◆ WHAT NEEDS TO BE DONE
Retype, word for word, every line of the records below starting at the one that contains "(d : list (string * pyval))" and ending at the one that contains "Conventions."; include both of those lines and nothing more.

Start of GIVEN RECORDS

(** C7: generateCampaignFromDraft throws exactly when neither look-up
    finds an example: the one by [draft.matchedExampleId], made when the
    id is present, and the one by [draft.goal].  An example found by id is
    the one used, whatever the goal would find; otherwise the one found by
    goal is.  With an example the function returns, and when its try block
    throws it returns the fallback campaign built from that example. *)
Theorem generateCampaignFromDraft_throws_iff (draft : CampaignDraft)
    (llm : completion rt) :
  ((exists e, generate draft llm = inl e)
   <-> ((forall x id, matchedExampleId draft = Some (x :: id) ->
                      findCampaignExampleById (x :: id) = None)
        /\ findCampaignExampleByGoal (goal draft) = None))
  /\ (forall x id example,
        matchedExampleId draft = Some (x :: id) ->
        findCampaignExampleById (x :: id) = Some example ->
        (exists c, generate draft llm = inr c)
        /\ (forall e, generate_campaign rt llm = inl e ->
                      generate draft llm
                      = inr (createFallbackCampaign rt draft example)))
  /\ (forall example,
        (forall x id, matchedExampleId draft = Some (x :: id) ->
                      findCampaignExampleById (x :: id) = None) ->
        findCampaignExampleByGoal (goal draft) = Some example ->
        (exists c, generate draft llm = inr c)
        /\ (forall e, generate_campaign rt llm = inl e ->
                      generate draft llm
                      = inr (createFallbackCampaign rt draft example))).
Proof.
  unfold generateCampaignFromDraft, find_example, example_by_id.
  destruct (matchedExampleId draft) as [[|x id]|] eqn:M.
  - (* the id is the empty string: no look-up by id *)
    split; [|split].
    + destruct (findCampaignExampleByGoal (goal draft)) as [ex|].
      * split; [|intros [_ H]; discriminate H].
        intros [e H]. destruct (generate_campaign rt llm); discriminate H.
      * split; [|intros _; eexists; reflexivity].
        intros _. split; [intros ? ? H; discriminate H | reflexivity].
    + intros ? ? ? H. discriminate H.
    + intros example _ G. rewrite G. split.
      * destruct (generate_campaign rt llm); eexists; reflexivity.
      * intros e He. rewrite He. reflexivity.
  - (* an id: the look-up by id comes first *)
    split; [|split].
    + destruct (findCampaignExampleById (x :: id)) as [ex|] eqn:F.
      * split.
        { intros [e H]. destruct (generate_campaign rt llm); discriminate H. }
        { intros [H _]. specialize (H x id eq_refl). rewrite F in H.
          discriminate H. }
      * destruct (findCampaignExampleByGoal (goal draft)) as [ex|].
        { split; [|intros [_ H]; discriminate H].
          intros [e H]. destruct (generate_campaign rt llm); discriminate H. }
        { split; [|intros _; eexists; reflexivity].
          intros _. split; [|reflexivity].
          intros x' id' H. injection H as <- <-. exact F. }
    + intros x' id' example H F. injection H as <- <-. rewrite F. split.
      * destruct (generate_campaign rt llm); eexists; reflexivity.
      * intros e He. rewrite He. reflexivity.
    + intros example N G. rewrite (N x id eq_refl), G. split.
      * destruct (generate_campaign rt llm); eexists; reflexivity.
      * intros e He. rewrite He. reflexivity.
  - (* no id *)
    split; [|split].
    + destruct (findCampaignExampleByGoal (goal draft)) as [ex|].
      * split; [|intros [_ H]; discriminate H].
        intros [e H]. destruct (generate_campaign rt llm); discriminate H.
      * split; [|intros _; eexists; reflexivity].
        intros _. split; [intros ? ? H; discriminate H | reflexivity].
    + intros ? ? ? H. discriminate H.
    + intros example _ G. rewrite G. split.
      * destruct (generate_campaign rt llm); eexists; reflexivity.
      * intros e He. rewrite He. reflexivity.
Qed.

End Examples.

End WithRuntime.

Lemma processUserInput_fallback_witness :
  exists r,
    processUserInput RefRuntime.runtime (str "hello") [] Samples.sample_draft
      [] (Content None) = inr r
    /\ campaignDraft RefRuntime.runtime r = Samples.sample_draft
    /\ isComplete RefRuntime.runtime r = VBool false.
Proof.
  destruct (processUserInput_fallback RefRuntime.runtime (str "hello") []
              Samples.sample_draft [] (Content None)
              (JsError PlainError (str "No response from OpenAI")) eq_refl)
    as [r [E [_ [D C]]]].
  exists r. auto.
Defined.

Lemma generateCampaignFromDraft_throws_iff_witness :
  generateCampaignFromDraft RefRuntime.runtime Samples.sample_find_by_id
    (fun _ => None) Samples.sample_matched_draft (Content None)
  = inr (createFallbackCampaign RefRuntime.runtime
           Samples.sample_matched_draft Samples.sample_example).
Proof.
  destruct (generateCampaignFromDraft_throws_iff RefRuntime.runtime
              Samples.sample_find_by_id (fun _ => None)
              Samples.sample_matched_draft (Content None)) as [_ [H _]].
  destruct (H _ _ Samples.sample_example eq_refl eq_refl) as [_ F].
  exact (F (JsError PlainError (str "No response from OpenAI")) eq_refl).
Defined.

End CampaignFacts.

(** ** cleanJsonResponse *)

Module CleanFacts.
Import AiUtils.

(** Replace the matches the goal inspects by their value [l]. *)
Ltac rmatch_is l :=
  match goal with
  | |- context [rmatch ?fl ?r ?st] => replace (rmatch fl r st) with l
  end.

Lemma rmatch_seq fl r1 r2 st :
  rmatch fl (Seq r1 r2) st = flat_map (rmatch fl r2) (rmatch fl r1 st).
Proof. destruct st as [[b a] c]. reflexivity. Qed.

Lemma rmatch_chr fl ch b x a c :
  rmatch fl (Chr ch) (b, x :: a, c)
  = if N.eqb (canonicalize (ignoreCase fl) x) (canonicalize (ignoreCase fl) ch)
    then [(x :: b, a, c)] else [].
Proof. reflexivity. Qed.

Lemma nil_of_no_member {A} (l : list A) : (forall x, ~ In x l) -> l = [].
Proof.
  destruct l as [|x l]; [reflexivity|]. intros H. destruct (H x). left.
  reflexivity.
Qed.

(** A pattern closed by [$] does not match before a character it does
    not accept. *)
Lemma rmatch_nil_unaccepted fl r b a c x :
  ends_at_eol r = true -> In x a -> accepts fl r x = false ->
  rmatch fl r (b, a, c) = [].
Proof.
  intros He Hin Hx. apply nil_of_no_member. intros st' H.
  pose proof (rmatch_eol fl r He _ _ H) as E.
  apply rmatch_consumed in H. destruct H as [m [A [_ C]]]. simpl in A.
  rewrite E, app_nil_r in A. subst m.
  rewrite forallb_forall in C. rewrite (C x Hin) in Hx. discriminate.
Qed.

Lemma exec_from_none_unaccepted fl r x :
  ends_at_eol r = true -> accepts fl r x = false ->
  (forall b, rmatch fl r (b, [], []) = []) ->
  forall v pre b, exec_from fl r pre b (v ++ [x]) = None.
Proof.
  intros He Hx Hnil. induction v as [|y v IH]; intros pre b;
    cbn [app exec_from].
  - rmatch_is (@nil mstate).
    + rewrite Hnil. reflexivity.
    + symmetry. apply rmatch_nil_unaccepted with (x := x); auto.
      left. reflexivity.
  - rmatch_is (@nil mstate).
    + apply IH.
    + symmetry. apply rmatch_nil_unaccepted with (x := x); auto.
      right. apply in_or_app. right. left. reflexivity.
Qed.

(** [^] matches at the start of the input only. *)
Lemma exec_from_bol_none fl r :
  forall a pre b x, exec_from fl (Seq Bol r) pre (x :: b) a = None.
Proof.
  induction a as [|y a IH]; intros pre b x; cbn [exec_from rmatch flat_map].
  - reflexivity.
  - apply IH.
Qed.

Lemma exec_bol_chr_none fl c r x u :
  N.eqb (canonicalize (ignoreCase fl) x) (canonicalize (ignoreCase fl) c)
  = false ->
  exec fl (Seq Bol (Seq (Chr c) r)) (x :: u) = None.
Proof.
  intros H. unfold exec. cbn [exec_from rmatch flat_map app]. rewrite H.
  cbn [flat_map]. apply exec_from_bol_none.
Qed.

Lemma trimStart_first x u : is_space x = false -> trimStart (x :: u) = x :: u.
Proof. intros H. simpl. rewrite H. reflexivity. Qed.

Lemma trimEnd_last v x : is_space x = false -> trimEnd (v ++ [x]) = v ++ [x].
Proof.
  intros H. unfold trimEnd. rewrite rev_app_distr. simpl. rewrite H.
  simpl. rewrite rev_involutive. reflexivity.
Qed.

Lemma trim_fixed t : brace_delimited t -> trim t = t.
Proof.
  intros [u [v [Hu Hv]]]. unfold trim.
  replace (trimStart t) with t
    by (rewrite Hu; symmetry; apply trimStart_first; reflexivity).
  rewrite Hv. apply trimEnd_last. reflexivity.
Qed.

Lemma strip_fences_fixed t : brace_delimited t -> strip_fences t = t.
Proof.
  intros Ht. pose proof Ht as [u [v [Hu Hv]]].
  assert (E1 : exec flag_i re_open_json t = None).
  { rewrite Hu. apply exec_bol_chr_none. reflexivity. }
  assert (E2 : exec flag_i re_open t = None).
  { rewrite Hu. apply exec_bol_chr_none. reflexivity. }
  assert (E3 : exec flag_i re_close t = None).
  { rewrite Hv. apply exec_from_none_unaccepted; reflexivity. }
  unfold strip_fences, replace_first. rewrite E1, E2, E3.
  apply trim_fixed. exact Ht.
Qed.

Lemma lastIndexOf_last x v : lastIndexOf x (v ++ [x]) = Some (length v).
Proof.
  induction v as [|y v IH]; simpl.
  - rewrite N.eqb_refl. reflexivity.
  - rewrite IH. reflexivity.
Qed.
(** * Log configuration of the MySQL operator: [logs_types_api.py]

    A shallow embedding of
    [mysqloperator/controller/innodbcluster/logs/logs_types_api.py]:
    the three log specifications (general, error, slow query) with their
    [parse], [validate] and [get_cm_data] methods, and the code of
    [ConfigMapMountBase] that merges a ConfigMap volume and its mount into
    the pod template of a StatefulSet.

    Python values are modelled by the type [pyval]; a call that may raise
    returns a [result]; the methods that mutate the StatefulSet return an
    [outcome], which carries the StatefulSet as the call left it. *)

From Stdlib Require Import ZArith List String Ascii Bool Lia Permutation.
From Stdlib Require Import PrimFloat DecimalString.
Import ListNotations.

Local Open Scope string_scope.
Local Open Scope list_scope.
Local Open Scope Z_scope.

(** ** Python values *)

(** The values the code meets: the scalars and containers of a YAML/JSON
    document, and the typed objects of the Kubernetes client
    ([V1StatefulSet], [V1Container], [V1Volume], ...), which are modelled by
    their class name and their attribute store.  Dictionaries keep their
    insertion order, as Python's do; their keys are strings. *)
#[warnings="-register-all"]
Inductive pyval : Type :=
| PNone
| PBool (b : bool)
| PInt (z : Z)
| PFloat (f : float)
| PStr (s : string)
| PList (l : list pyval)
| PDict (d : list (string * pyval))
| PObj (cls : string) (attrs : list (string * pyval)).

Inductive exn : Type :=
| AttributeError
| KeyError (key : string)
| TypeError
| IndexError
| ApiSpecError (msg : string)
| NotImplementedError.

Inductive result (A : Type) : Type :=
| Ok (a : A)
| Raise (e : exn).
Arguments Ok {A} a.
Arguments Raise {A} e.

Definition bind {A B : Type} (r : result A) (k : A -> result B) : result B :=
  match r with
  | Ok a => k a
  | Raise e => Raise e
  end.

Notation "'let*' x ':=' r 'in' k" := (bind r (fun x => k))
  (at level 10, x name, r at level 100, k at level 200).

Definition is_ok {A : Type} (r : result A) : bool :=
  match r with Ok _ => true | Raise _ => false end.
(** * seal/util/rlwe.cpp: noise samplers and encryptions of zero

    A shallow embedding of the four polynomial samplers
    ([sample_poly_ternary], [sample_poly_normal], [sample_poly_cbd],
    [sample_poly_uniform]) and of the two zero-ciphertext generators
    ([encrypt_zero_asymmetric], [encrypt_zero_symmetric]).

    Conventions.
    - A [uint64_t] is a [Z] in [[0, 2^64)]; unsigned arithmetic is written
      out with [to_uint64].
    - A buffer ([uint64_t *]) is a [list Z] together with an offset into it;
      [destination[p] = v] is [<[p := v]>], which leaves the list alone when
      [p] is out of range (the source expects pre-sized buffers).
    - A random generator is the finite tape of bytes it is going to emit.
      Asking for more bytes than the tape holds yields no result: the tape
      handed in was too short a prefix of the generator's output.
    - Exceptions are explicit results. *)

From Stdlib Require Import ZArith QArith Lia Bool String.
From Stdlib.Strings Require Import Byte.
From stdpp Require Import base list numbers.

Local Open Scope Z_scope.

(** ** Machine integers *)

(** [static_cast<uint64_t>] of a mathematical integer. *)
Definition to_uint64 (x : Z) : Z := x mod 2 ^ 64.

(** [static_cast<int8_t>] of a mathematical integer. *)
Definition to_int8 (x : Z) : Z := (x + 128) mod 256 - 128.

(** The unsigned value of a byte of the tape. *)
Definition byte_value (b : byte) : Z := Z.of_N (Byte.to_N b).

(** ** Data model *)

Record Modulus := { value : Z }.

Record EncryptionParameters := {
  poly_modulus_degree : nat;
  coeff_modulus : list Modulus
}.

End of GIVEN RECORDS

◆ RESPONSE TO THE EXERCISE
| PDict (d : list (string * pyval))
| PObj (cls : string) (attrs : list (string * pyval)).

Inductive exn : Type :=
| AttributeError
| KeyError (key : string)
| TypeError
| IndexError
| ApiSpecError (msg : string)
| NotImplementedError.

Inductive result (A : Type) : Type :=
| Ok (a : A)
| Raise (e : exn).
Arguments Ok {A} a.
Arguments Raise {A} e.

Definition bind {A B : Type} (r : result A) (k : A -> result B) : result B :=
  match r with
  | Ok a => k a
  | Raise e => Raise e
  end.

Notation "'let*' x ':=' r 'in' k" := (bind r (fun x => k))
  (at level 10, x name, r at level 100, k at level 200).

Definition is_ok {A : Type} (r : result A) : bool :=
  match r with Ok _ => true | Raise _ => false end.
(** * seal/util/rlwe.cpp: noise samplers and encryptions of zero

    A shallow embedding of the four polynomial samplers
    ([sample_poly_ternary], [sample_poly_normal], [sample_poly_cbd],
    [sample_poly_uniform]) and of the two zero-ciphertext generators
    ([encrypt_zero_asymmetric], [encrypt_zero_symmetric]).

    Conventions.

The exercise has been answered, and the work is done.